Há três gerações a responsabilidade com as terras Preto Forro tem permanecido
entre os homens descendentes diretos do primeiro dono e fundador da comunidade.
Uma delas era o pagamento dos impostos que era divido entre todos os moradores.
No final da década de 1980, o responsável arrendou parte das terras da comunidade
para que um fazendeiro vizinho as usasse como pasto, sob o argumento de
que assim, o grupo teria como pagar os impostos sobre a terra.

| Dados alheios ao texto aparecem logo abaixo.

(** ** [controlplane/src/observability/logs.rs] and [tracing_init.rs] *)
Module observability_tests.
Definition sample_entry : AccessLogEntry :=
  AccessLogEntry.mk "2026-03-29T23:59:59.000Z" "2c3c7b8f" "172.18.0.1" "localhost" "GET" "/private/data"
    "private-echo" 200 14 123 456 (Some "user-123") "redis" "echo-private" "echo-backend:8081".
(** [v["name"]] of the JSON value that the line is parsed back to. *)
Definition json_field (e : AccessLogEntry) (name : string) : option AccessLogEntry.field_value :=
  snd <$> iter_find (λ f, bool_decide (f.1 = name)) (AccessLogEntry.serialize e).
Definition is_str (e : AccessLogEntry) (name s : string) : bool :=
  match json_field e name with Some (AccessLogEntry.FStr s') => bool_decide (s' = s) | _ => false end.
Definition is_num (e : AccessLogEntry) (name : string) (n : Z) : bool :=
  match json_field e name with Some (AccessLogEntry.FNum n') => bool_decide (n' = n) | _ => false end.
Definition serializes_all_fields : bool :=
  let v := sample_entry in
  is_str v "ts" "2026-03-29T23:59:59.000Z" && is_str v "request_id" "2c3c7b8f" &&
  is_str v "remote_addr" "172.18.0.1" && is_str v "host" "localhost" && is_str v "method" "GET" &&
  is_str v "path" "/private/data" && is_str v "route" "private-echo" && is_num v "status" 200 &&
  is_num v "duration_ms" 14 && is_num v "bytes_in" 123 && is_num v "bytes_out" 456 &&
  is_str v "auth_subject" "user-123" && is_str v "rate_limit_mode" "redis" &&
  is_str v "upstream_service" "echo-private" && is_str v "upstream_addr" "echo-backend:8081".
Definition without_subject (e : AccessLogEntry) : AccessLogEntry :=
  AccessLogEntry.mk (AccessLogEntry.ts e) (AccessLogEntry.request_id e) (AccessLogEntry.remote_addr e)
    (AccessLogEntry.host e) (AccessLogEntry.method e) (AccessLogEntry.path e) (AccessLogEntry.route e)
    (AccessLogEntry.status e) (AccessLogEntry.duration_ms e) (AccessLogEntry.bytes_in e)
    (AccessLogEntry.bytes_out e) None (AccessLogEntry.rate_limit_mode e) (AccessLogEntry.upstream_service e)
    (AccessLogEntry.upstream_addr e).
Definition null_auth_subject : bool :=
  match json_field (without_subject sample_entry) "auth_subject" with Some AccessLogEntry.FNull => true | _ => false end.
Definition empty_route_on_404 : bool :=
  let e := sample_entry in
  let v := AccessLogEntry.mk (AccessLogEntry.ts e) (AccessLogEntry.request_id e) (AccessLogEntry.remote_addr e)
    (AccessLogEntry.host e) (AccessLogEntry.method e) (AccessLogEntry.path e) EmptyString 404
    (AccessLogEntry.duration_ms e) (AccessLogEntry.bytes_in e) (AccessLogEntry.bytes_out e) None "none"
    EmptyString EmptyString in
  is_str v "route" EmptyString && is_num v "status" 404 && is_str v "upstream_service" EmptyString.
Definition is_hexdigit (c : Ascii.ascii) : bool :=
  let n := Ascii.nat_of_ascii c in
  (48 <=? n)%nat && (n <=? 57)%nat || (97 <=? n)%nat && (n <=? 102)%nat || (65 <=? n)%nat && (n <=? 70)%nat.
Definition generate_request_id_length (nanos counter : Z) : bool :=
  let id := (generate_request_id nanos counter).1 in
  assert_eq (String.length id) 8 && forallb is_hexdigit (String.list_ascii_of_string id).
(** Identifiers of one run; the reading of the clock may change between them. *)
Fixpoint generate_ids (nanos : nat → Z) (n : nat) (counter : Z) : list string :=
  match n with
  | 0 => []
  | S n => let '(id, c) := generate_request_id (nanos n) counter in id :: generate_ids nanos n c
  end.
Definition generate_request_id_uniqueness (nanos : nat → Z) : bool :=
  (990 <=? length (remove_dups (generate_ids nanos 1000 0)))%nat.
Definition tracing_error_display_messages : bool :=
  str_contains "connection refused" (TracingInitError_to_string (OtlpInit "connection refused")) &&
  str_contains "already set" (TracingInitError_to_string (SetGlobal "already set")).
Example observability_tests_pass :
  all_pass [serializes_all_fields; null_auth_subject; empty_route_on_404; generate_request_id_length 123456789 0;
            generate_request_id_length 999999999 18446744073709551615;
            generate_request_id_uniqueness (λ n, (999000000 - 1000 * Z.of_nat n)%Z);
            tracing_error_display_messages] = true.
Proof. vm_compute. reflexivity. Qed.
End observability_tests.

(** ** [controlplane/src/extproc/processor.rs] *)
Module processor_tests.
Definition request_headers_can_trigger_immediate_response : bool :=
  match process (Some (ReqRequestHeaders [HeaderValue.mk "x-ext-proc-immediate-status" "401"] "GET" "/private")) with
  | Some (RespImmediate reply) => assert_eq (imm_status reply) 401%Z
  | _ => false
  end.
Example processor_tests_pass : request_headers_can_trigger_immediate_response = true.
Proof. vm_compute. reflexivity. Qed.
End processor_tests.

(** ** [controlplane/src/plugins/sandbox.rs] *)
Module sandbox_tests.
Import LuaStateModel.
Definition test_limits : PluginLimits := PluginLimits.mk (8 * 1024 * 1024) 1000000 50.
Definition dangerous_globals_are_removed : bool :=
  match create_sandboxed_vm fresh_lua test_limits with
  | Ok lua => forallb (λ name, match global lua [name] with LNil => true | _ => false end)
                ["io"; "debug"; "package"; "ffi"; "jit"; "_G"; "loadstring"]
  | Err _ => false
  end.
Example sandbox_tests_pass : dangerous_globals_are_removed = true.
Proof. vm_compute. reflexivity. Qed.
End sandbox_tests.
(* ===== verification/Gateway.v ===== *)
(** * The control plane as one system

    The servers that [controlplane/src/startup.rs] starts share one
    [AppState].  A [Gateway] is that state with what lives outside of it: the
    Lua machine of each worker thread, the ADS stream tasks, the Redis
    database, the access log and the request counter.  Its events are the
    authorisation checks, the admin requests, the turns of the key refresh
    loops and the turns of the ADS streams, in any order; an authorisation
    check and an admin request are handled without interruption. *)
From S2P Require Import Prelude RustStr F64 Yaml ConfigTypes Validation RateLimit Auth.
From S2P Require Import Observability Plugins Http ExtAuthz XdsResources Xds Admin Server.

Section gateway.
Context `{Y : YamlLib} `{P : ProstLib} `{V : LuaVm} `{J : JwtLib} `{L : LuaLib} `{H : HeaderLib}.
Context (sha256_hex : string → string).
Context (url_parse_ok : string → bool) (yaml_from_str : string → result YamlError GatewayConfig).
Context (to_json : Value → JsonValue) (schema_check : JsonValue → JsonValue → result string unit).
Context (text_encode : Metrics → result string string) (utf8_error : string → string).

Record Gateway := mk_gateway {
  app : AppState;
  streams : gmap nat Stream;                           (* the ADS tasks *)
  vms : gmap nat (result PluginError ThreadLocalVm);   (* LUA_VM of each thread that used it *)
  redis_data : redis_db;
  log : list AccessLogEntry;
  requests : Z                                         (* REQUEST_COUNTER *)
}.

Definition active_config (g : Gateway) : GatewayConfig := ConfigState.config (config_state (app g)).

(** The machine of a thread is created when it is first used. *)
Definition thread_vm (thread : nat) (g : Gateway) : result PluginError ThreadLocalVm :=
  default ThreadLocalVm_new (vms g !! thread).

(** What a check that runs on [thread] works on. *)
Definition request_view (clock : nat → Z) (thread : nat) (g : Gateway)
    : ExtAuthz.App (P := engine_host clock) :=
  mk_app (P := engine_host clock) (active_config g) (jwks_registry (app g)) (rate_limiter (app g))
    (redis_data g) (app_metrics (app g)) (concurrency_limit (app g)) (tracing_enabled (app g))
    ((λ engine, (runtime engine, thread_vm thread g)) <$> plugin_engine (app g))
    (log g) (requests g).

Definition set_concurrency_limit (n : Z) (st : AppState) : AppState :=
  mk_app_state (config_state st) (config_path st) (envoy_config_path st) (jwks_registry st)
    (rate_limiter st) (app_metrics st) n (tracing_enabled st) (plugin_engine st) (xds st)
    (envoy_file st).
Definition set_jwks_registry (r : gmap string JwksCache) (st : AppState) : AppState :=
  mk_app_state (config_state st) (config_path st) (envoy_config_path st) r (rate_limiter st)
    (app_metrics st) (concurrency_limit st) (tracing_enabled st) (plugin_engine st) (xds st)
    (envoy_file st).

(** What the check leaves behind: it only reads the configuration, the key
    caches and the plugin chains. *)
Definition absorb (clock : nat → Z) (thread : nat) (s : ExtAuthz.App (P := engine_host clock))
    (g : Gateway) : Gateway :=
  mk_gateway
    (set_concurrency_limit (ExtAuthz.permits s)
       (set_app_metrics (ExtAuthz.metrics s) (set_rate_limiter (ExtAuthz.rate_limiter s) (app g))))
    (streams g)
    (match ExtAuthz.plugin_engine s with
     | Some p => <[thread := p.2]> (vms g)
     | None => vms g
     end)
    (ExtAuthz.redis s) (ExtAuthz.access_log s) (ExtAuthz.request_counter s).

(** A request as it reaches [check]: the thread that handles it, the clock
    readings of its plugin chain and its identifier, and its environment. *)
Record Incoming := mk_incoming {
  in_thread : nat;
  in_clock : nat → Z;
  in_nanos : Z;
  in_env : req_env;
  in_headers : HeaderMap;
  in_method : string;
  in_path : string
}.

(** A check that no other event interrupts: no fetch of keys ends during it. *)
Definition check_request (i : Incoming) (g : Gateway) : Response * Gateway :=
  let '(resp, s) :=
    ExtAuthz.check (P := engine_host (in_clock i)) (in_nanos i) (without_fetches (in_env i))
      (in_headers i) (in_method i) (in_path i) (request_view (in_clock i) (in_thread i) g) in
  (resp, absorb (in_clock i) (in_thread i) s g).

Inductive gateway_event :=
  | Checked (i : Incoming)
  | AdminRequest (env : admin_env) (method path : string)
  | KeysFetched (provider_name : string) (reply : result string JwksDocument) (now : Z)
  | AdsTurn (e : Xds.event).

Definition set_app (st : AppState) (g : Gateway) : Gateway :=
  mk_gateway st (streams g) (vms g) (redis_data g) (log g) (requests g).

(** A turn of an ADS task, which reports to the metrics of the state; a
    rebuild is not one, it belongs to a reload. *)
Definition ads_turn (e : Xds.event) (g : Gateway) : option Gateway :=
  match e with
  | Xds.Rebuild _ _ _ => None
  | _ =>
      x ← xds (app g);
      sys ← xds_step e (mk_sys (lend_metrics (app_metrics (app g)) x) (streams g));
      Some (mk_gateway
        (set_app_metrics (Xds.metrics (control_plane sys))
           (set_xds (Some (control_plane sys)) (app g)))
        (Xds.streams sys) (vms g) (redis_data g) (log g) (requests g))
  end.

(** A fetch of the refresh loop of a provider, and what it leaves. *)
Definition key_fetch (name : string) (reply : result string JwksDocument) (now : Z) (g : Gateway)
    : option Gateway :=
  c ← jwks_registry (app g) !! name;
  Some (set_app (set_jwks_registry
          (<[name := (fetch_and_store reply now c).2]> (jwks_registry (app g))) (app g)) g).

(** [None] when the event is not possible. *)
Definition gateway_step (ev : gateway_event) (g : Gateway) : option Gateway :=
  match ev with
  | Checked i => Some (check_request i g).2
  | AdminRequest env method path =>
      r ← admin_request sha256_hex url_parse_ok yaml_from_str to_json schema_check
            text_encode utf8_error env method path (app g);
      Some (set_app r.2 g)
  | KeysFetched name reply now => key_fetch name reply now g
  | AdsTurn e => ads_turn e g
  end.

Fixpoint gateway_run (evs : list gateway_event) (g : Gateway) : option Gateway :=
  match evs with
  | [] => Some g
  | ev :: evs => g' ← gateway_step ev g; gateway_run evs g'
  end.

(** The system when the servers start; Redis keeps what it had. *)
Definition gateway_start (env : start_env) (db : redis_db) : result start_error Gateway :=
  st ← start sha256_hex url_parse_ok yaml_from_str to_json schema_check env;
  Ok (mk_gateway st ∅ ∅ db [] 0).
End gateway.
(* ===== verification/GatewaySpec.v ===== *)
(** * The control plane from start to end

    Theorems on the whole life of a control plane, with checks, admin requests,
    key fetches and ADS turns in any order: what stays true between events, and
    what a reload does not change. *)
From S2P Require Import Prelude RustStr F64 Yaml ConfigTypes Validation Samples ValidationSpec.
From S2P Require Import RateLimit RateLimitSpec Auth AuthSpec Observability Plugins PluginsSpec Http ExtAuthz ExtAuthzSpec ExtAuthzResponses.
From S2P Require Import XdsResources XdsResourcesSpec Xds XdsSpec Admin AdminSpec Server ServerSpec Gateway.

(** ** The life of a control plane *)
Section life.
Context `{Y : YamlLib} `{P : ProstLib} `{!ProstLaws P} `{V : LuaVm} `{J : JwtLib} `{L : LuaLib} `{H : HeaderLib}.
Context (sha256_hex : string → string).
Context (url_parse_ok : string → bool) (yaml_from_str : string → result YamlError GatewayConfig).
Context (to_json : Value → JsonValue) (schema_check : JsonValue → JsonValue → result string unit).
Context (text_encode : Metrics → result string string) (utf8_error : string → string).

Implicit Types g : Gateway.
Implicit Types i : Incoming.
Notation consistent := (consistent sha256_hex url_parse_ok yaml_from_str to_json schema_check).
Notation step := (gateway_step sha256_hex url_parse_ok yaml_from_str to_json schema_check
                    text_encode utf8_error).
Notation run := (gateway_run sha256_hex url_parse_ok yaml_from_str to_json schema_check
                   text_encode utf8_error).
Notation boot := (gateway_start sha256_hex url_parse_ok yaml_from_str to_json schema_check).
Notation providers cfg := (AuthConfig.providers (GatewayConfig.auth cfg)).

(** A document of keys that the endpoint of the provider returned, at startup
    or to its refresh loop. *)
Definition published (env : start_env) (cfg0 : GatewayConfig) (evs : list gateway_event)
    (name : string) (doc : JwksDocument) : Prop :=
  (∃ p, p ∈ providers cfg0 ∧ AuthProvider.name p = name ∧ se_fetch env p = Ok doc) ∨
  ∃ now, KeysFetched name (Ok doc) now ∈ evs.

(** The registry has caches of the startup providers only, and their keys were
    published. *)
Definition registry_ok (env : start_env) (cfg0 : GatewayConfig) (evs : list gateway_event)
    (reg : gmap string JwksCache) : Prop :=
  ∀ name c, reg !! name = Some c →
    provider c ∈ providers cfg0 ∧ AuthProvider.name (provider c) = name ∧
    ∃ doc, published env cfg0 evs name doc ∧ parse_jwks_keys doc = Ok (cached_keys c).

(** What holds between any two events. *)
Record life_inv (env : start_env) (g0 : Gateway) (evs : list gateway_event) (g : Gateway) : Prop := {
  life_consistent : consistent (app g);
  life_registry : registry_ok env (active_config g0) evs (jwks_registry (app g));
  life_permits : concurrency_limit (app g) = concurrency_limit (app g0)
}.

Lemma published_app env cfg0 evs evs' name doc :
  published env cfg0 evs name doc → published env cfg0 (evs ++ evs') name doc.
Proof. unfold published. set_solver. Qed.

Lemma registry_ok_app env cfg0 evs evs' reg :
  registry_ok env cfg0 evs reg → registry_ok env cfg0 (evs ++ evs') reg.
Proof.
  intros Hr name c Hc. destruct (Hr name c Hc) as (? & ? & doc & ? & ?).
  split_and!; [done..|]. exists doc. split; [by apply published_app|done].
Qed.

Lemma registry_from_config_ok (env : start_env) now ps reg :
  registry_from_config (se_fetch env) now ps = Ok reg →
  ∀ name c, reg !! name = Some c → provider c ∈ ps ∧ AuthProvider.name (provider c) = name ∧
    ∃ doc, se_fetch env (provider c) = Ok doc ∧ parse_jwks_keys doc = Ok (cached_keys c).
Proof.
  revert reg. induction ps as [|p ps IH] using rev_ind; [by intros reg [= <-]|].
  intros reg. rewrite registry_snoc. unfold registry_step.
  intros (reg0 & Hreg & (cache & Hc & [= <-])%result_bind_Ok)%result_bind_Ok name c.
  destruct (decide (AuthProvider.name p = name)) as [<-|Hne].
  - rewrite lookup_insert_eq. intros [= <-]. rewrite (JwksCache_new_provider _ _ _ _ _ Hc).
    split_and!; [set_solver|done|]. unfold JwksCache_new, fetch_and_store in Hc.
    destruct (se_fetch env p) as [doc|]; [|done]. simpl in Hc. exists doc. split; [done|].
    destruct (parse_jwks_keys doc); [|done]. by injection Hc as <-.
  - rewrite lookup_insert_ne by done. intros Hl. destruct (IH reg0 Hreg name c Hl) as (? & ? & ?).
    split_and!; [set_solver|done..].
Qed.

Lemma start_registry env st :
  start sha256_hex url_parse_ok yaml_from_str to_json schema_check env = Ok st →
  registry_ok env (ConfigState.config (config_state st)) [] (jwks_registry st).
Proof.
  unfold start. intros Hs.
  apply result_bind_Ok in Hs as (raw & _ & Hs). apply result_bind_Ok in Hs as (cfg & _ & Hs).
  apply result_bind_Ok in Hs as (_ & _ & Hs). apply result_bind_Ok in Hs as (written & _ & Hs).
  apply result_bind_Ok in Hs as (jwks & Hj & Hs). apply result_bind_Ok in Hs as (m & _ & Hs).
  apply result_bind_Ok in Hs as (engine & _ & Hs). apply result_bind_Ok in Hs as (x & _ & Hs).
  unfold build_state in Hs. destruct (Semaphore_new _); simplify_eq/=.
  unfold init_jwks in Hj.
  destruct (registry_from_config _ _ _) as [reg|] eqn:Hreg; simplify_eq/=.
  intros name c Hc. destruct (registry_from_config_ok _ _ _ _ Hreg name c Hc) as (? & ? & doc & ? & ?).
  split_and!; [done..|]. exists doc. split; [left; by exists (provider c)|done].
Qed.

(** The parts that say what is served decide consistency. *)
Lemma consistent_same st st' :
  config_state st' = config_state st → served_snapshot st' = served_snapshot st →
  served_runtime st' = served_runtime st → consistent st → consistent st'.
Proof. intros Hc Hs Hr. unfold AdminSpec.consistent, serves. by rewrite Hc, Hs, Hr. Qed.

(** A turn of a stream leaves the snapshot. *)
Lemma xds_step_snapshot e sys sys' :
  (∀ c t reads, e ≠ Xds.Rebuild c t reads) → xds_step e sys = Some sys' →
  snapshot (control_plane sys') = snapshot (control_plane sys).
Proof.
  intros Hne Hst. destruct e as [sid|sid msg|sid|sid|sid|sid|sid|c t reads]; simpl in Hst.
  - destruct (channels _ !! sid); by simplify_eq/=.
  - apply stream_event_inv in Hst as (t & tc & _ & Hf & ->). destruct (stream_phase t); simplify_eq/=.
    pose proof (begin_request_proj sid msg t (control_plane sys)) as Hb.
    destruct (Xds.begin_request sid msg t (control_plane sys)). by destruct Hb as (? & _).
  - apply stream_event_inv in Hst as (t & tc & _ & Hf & ->). by destruct (stream_phase t); simplify_eq/=.
  - apply stream_event_inv in Hst as (t & tc & _ & Hf & ->).
    destruct (stream_phase t) as [| |rs]; simplify_eq/=. unfold send_next in Hf.
    destruct rs as [|r rs]; [by simplify_eq/=|]. apply bind_Some in Hf as (c & _ & Hf).
    by destruct (send r c); simplify_eq/=.
  - apply bind_Some in Hst as (t & _ & Hst). destruct (stream_phase t); simplify_eq/=.
    apply end_stream_proj.
  - by apply channel_event_inv in Hst as (? & ? & _ & _ & ->).
  - by apply channel_event_inv in Hst as (? & ? & _ & _ & ->).
  - by destruct (Hne c t reads).
Qed.

Lemma ads_turn_keeps e g g' :
  ads_turn e g = Some g' →
  config_state (app g') = config_state (app g) ∧
  served_snapshot (app g') = served_snapshot (app g) ∧
  served_runtime (app g') = served_runtime (app g) ∧
  jwks_registry (app g') = jwks_registry (app g) ∧
  concurrency_limit (app g') = concurrency_limit (app g).
Proof.
  intros Ht. assert (∀ c t reads, e ≠ Xds.Rebuild c t reads) as Hne by (by intros c t reads ->).
  assert (∃ x sys, xds (app g) = Some x ∧
    xds_step e (mk_sys (lend_metrics (app_metrics (app g)) x) (streams g)) = Some sys ∧
    app g' = set_app_metrics (Xds.metrics (control_plane sys))
               (set_xds (Some (control_plane sys)) (app g))) as (x & sys & Hx & Hst & ->).
  { unfold ads_turn in Ht. destruct e; try done;
      apply bind_Some in Ht as (x & Hx & (sys & Hsys & [= <-])%bind_Some); eauto. }
  apply (xds_step_snapshot _ _ _ Hne) in Hst.
  unfold served_snapshot. simpl. rewrite Hx. simpl. split_and!; try done. by rewrite Hst.
Qed.

(** ** The invariant *)
Lemma life_start env db g0 : boot env db = Ok g0 → life_inv env g0 [] g0.
Proof.
  unfold gateway_start. intros (st & Hst & [= <-])%result_bind_Ok. split; simpl; [|by apply start_registry|done].
  by apply start_consistent in Hst.
Qed.

Lemma life_check env g0 evs i g :
  life_inv env g0 evs g → life_inv env g0 (evs ++ [Checked i]) (check_request i g).2.
Proof.
  intros [Hc Hr Hp]. unfold check_request.
  match goal with |- context [ExtAuthz.check ?n ?e ?h ?m ?p ?s] =>
    pose proof (check_permits n e h m p s) as Hperm; destruct (ExtAuthz.check n e h m p s) as [resp s'] end.
  split; simpl.
  - by eapply consistent_same; [..|exact Hc].
  - by apply registry_ok_app.
  - simpl in Hperm. congruence.
Qed.

Lemma life_admin env g0 evs aenv method path g :
  let ev := AdminRequest aenv method path in
  life_inv env g0 evs g → ∀ g', step ev g = Some g' → life_inv env g0 (evs ++ [ev]) g'.
Proof.
  intros ev [Hc Hr Hp] g' ([r st'] & Hreq & [= <-])%bind_Some.
  pose proof (admin_request_cases sha256_hex url_parse_ok yaml_from_str to_json schema_check
                text_encode utf8_error aenv method path (app g)) as Ha. rewrite Hreq in Ha. simpl.
  destruct Ha as [_ [[l ->]|(_ & _ & r' & Hrel)]].
  - split; simpl; [|by apply registry_ok_app|done]. by eapply consistent_same; [..|exact Hc].
  - destruct (reload_keeps_startup_services _ _ _ _ _ _ _ _ _ Hrel) as (Hj & _ & Hl & _).
    split; simpl; [by eapply reload_consistent|rewrite Hj; by apply registry_ok_app|by rewrite Hl].
Qed.

(** A fetch stores published keys, or leaves the cache. *)
Lemma registry_ok_fetch env cfg0 evs reg name reply now c :
  registry_ok env cfg0 evs reg → reg !! name = Some c →
  registry_ok env cfg0 (evs ++ [KeysFetched name reply now])
    (<[name := (fetch_and_store reply now c).2]> reg).
Proof.
  intros Hr Hl n c'. destruct (decide (n = name)) as [->|Hne].
  - rewrite lookup_insert_eq. intros [= <-].
    destruct (Hr name c Hl) as (Hin & Hn & doc & Hpub & Hdoc). unfold fetch_and_store.
    destruct (map_err JwksFetch reply ≫= parse_jwks_keys) as [keys|] eqn:Hk; simpl.
    + destruct reply as [doc'|]; [|done]. simpl in Hk. split_and!; [done..|]. exists doc'.
      split; [right; exists now; set_solver|done].
    + split_and!; [done..|]. exists doc. split; [by apply published_app|done].
  - rewrite lookup_insert_ne by done. apply registry_ok_app. exact Hr.
Qed.
Lemma answer_check_alone i' p resp g :
  let '(resp', g') := on (check_end (Hp := engine_host (in_clock i)) (in_env i') (in_headers i') resp) g in
  answer_check t (in_thread i) (in_clock i) i' resp (at_check i' p g) = answered resp' g'.
Proof.
  destruct (on _ g) as [resp' g'] eqn:E. unfold answer_check. cbn [gateway]. rewrite E.
  unfold finish, set_gateway, RwLock.release. cbn [tasks config_lock answers gateway RwLock.readers RwLock.queue].
  rewrite delete_insert_id by done. f_equal. rewrite difference_diag_L. done.
Qed.

Lemma turns_check n i' p g c' c'' :
  check_turn t (in_thread i) (in_clock i) i' p (at_check i' p g) = Some c' →
  turns n c' = Some c'' → turns (S n) (at_check i' p g) = Some c''.
Proof.
  intros Hs Hn. cbn [replicate conc_run conc_step tasks]. rewrite lookup_insert_eq. cbn [mbind option_bind].
  by rewrite Hs.
Qed.

(** What is left of a check at each phase. *)
Notation hst := (engine_host (in_clock i)).
Definition left_of (e : req_env) (m : meta) (p : check_phase) : st (App (P := hst)) Response :=
  match p with
  | CLock => cfg <-- st_gets ExtAuthz.config ;; check_inner_stretches (Hp := hst) e m cfg
  | CPlugins cfg route => after_route (Hp := hst) e m cfg route
  | CAuth cfg route request up rh => after_plugins (Hp := hst) e m cfg route (request, up, rh)
  | CRefresh cfg route request up rh token p c =>
      after_auth (Hp := hst) e m cfg route request up rh (inr (token, p, c))
  | CLimit cfg route request up rh sub => limit_and_finish (P := hst) e cfg route m request up rh sub
  end.

(** The turns from a phase on, up to [n] of them, do what is left and end. *)
Definition completes (n : nat) (i' : Incoming) (p : check_phase) (g : Gateway) : Prop :=
  let m := meta_of (in_headers i') (in_method i') (in_path i') in
  let '(resp, g1) := on (left_of (in_env i') m p) g in
  let '(resp, g2) := on (check_end (Hp := hst) (in_env i') (in_headers i') resp) g1 in
  ∃ k, k ≤ n ∧ turns k (at_check i' p g) = Some (answered resp g2).

Lemma completes_limit i' cfg route req up rh sub g : completes 1 i' (CLimit cfg route req up rh sub) g.
Proof.
  unfold completes. cbn [left_of]. destruct (on _ g) as [resp g1] eqn:E.
  pose proof (answer_check_alone i' (CLimit cfg route req up rh sub) resp g1) as Ha.
  destruct (on _ g1) as [resp' g2]. exists 1. split; [done|].
  eapply turns_check; [cbn [check_turn gateway]; by rewrite E|]. cbn [replicate conc_run]. by rewrite <-Ha.
Qed.

(** A stretch that answers, or goes on to the next phase. *)
Lemma completes_stretch {X} n i' p g (m : st (App (P := hst)) (result Response X))
    (k : X → st (App (P := hst)) Response) (next : X → check_phase) :
  Kept (in_clock i) m → (∀ x, Kept (in_clock i) (k x)) →
  left_of (in_env i') (meta_of (in_headers i') (in_method i') (in_path i')) p = or_answer (Hp := hst) m k →
  (∀ x, left_of (in_env i') (meta_of (in_headers i') (in_method i') (in_path i')) (next x) = k x) →
  (check_turn t (in_thread i) (in_clock i) i' p (at_check i' p g) =
     let '(r, g1) := on m g in
     Some (match r with
           | Err resp => answer_check t (in_thread i) (in_clock i) i' resp (at_check i' p g1)
           | Ok x => at_check i' (next x) g1
           end)) →
  (∀ x g, completes n i' (next x) g) → completes (S n) i' p g.
Proof.
  intros Hm Hk Hleft Hnext Hturn Hn. unfold completes, or_answer in *. rewrite Hleft, on_thread_bind;
    [|done|intros [x|resp]; [apply Hk|apply _]].
  pose proof (on_thread_settled (in_clock i) (in_thread i) m g Hm) as Hset.
  destruct (on m g) as [[x|resp] g1]; simpl in Hset.
  - specialize (Hn x g1). unfold completes in Hn. rewrite Hnext in Hn.
    destruct (on (k x) g1) as [resp g2]. destruct (on (check_end _ _ resp) g2) as [resp' g3].
    destruct Hn as (j & Hj & Hn). exists (S j). split; [lia|]. by eapply turns_check.
  - rewrite on_thread_ret by done. pose proof (answer_check_alone i' p resp g1) as Ha.
    destruct (on (check_end _ _ resp) g1) as [resp' g2]. exists 1. split; [lia|].
    eapply turns_check; [exact Hturn|]. cbn [replicate conc_run]. by rewrite Ha.
Qed.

Em pouco
tempo, porém, o constante endividamento pessoal desse responsável junto
ao fazendeiro, levou a que ele lhe transferisse o direito de posse das terras
como forma de pagamento, apesar de não ter direito a isso.
A partir daí o fazendeiro tem forçado o deslocamento daquelas famílias de
diferentes formas que evitam a violência direta. Suas plantações têm sido
destruídas pelo gado, eles estão sendo proibidos de ampliar seus quintais
ou construir casas para seus filhos, e a mata original, de onde eles extraíam
de forma equilibrada a madeira para a produção de carvão em pequena escala,
já foi praticamente toda destruída para a ampliação do pasto. Das poucas
árvores frutíferas que restaram, o fazendeiro já não permite que os moradores
retirem os frutos.
A comunidade, apesar de ter um dos times de futebol mais bem equipados e
organizados da Região dos Lagos, não tem uma Associação de Moradores própria,
nem seus componentes são sindicalizados. O consenso local sobre a legitimidade
de suas posses não tinha criado a necessidade de uma maior organização,
até agora.
A árvore e o mapa
Da comunidade de Preto Forro participou da Oficina apenas uma pessoa, Ademir
(33 anos). Como estava sozinho, durante a produção da "árvore da história"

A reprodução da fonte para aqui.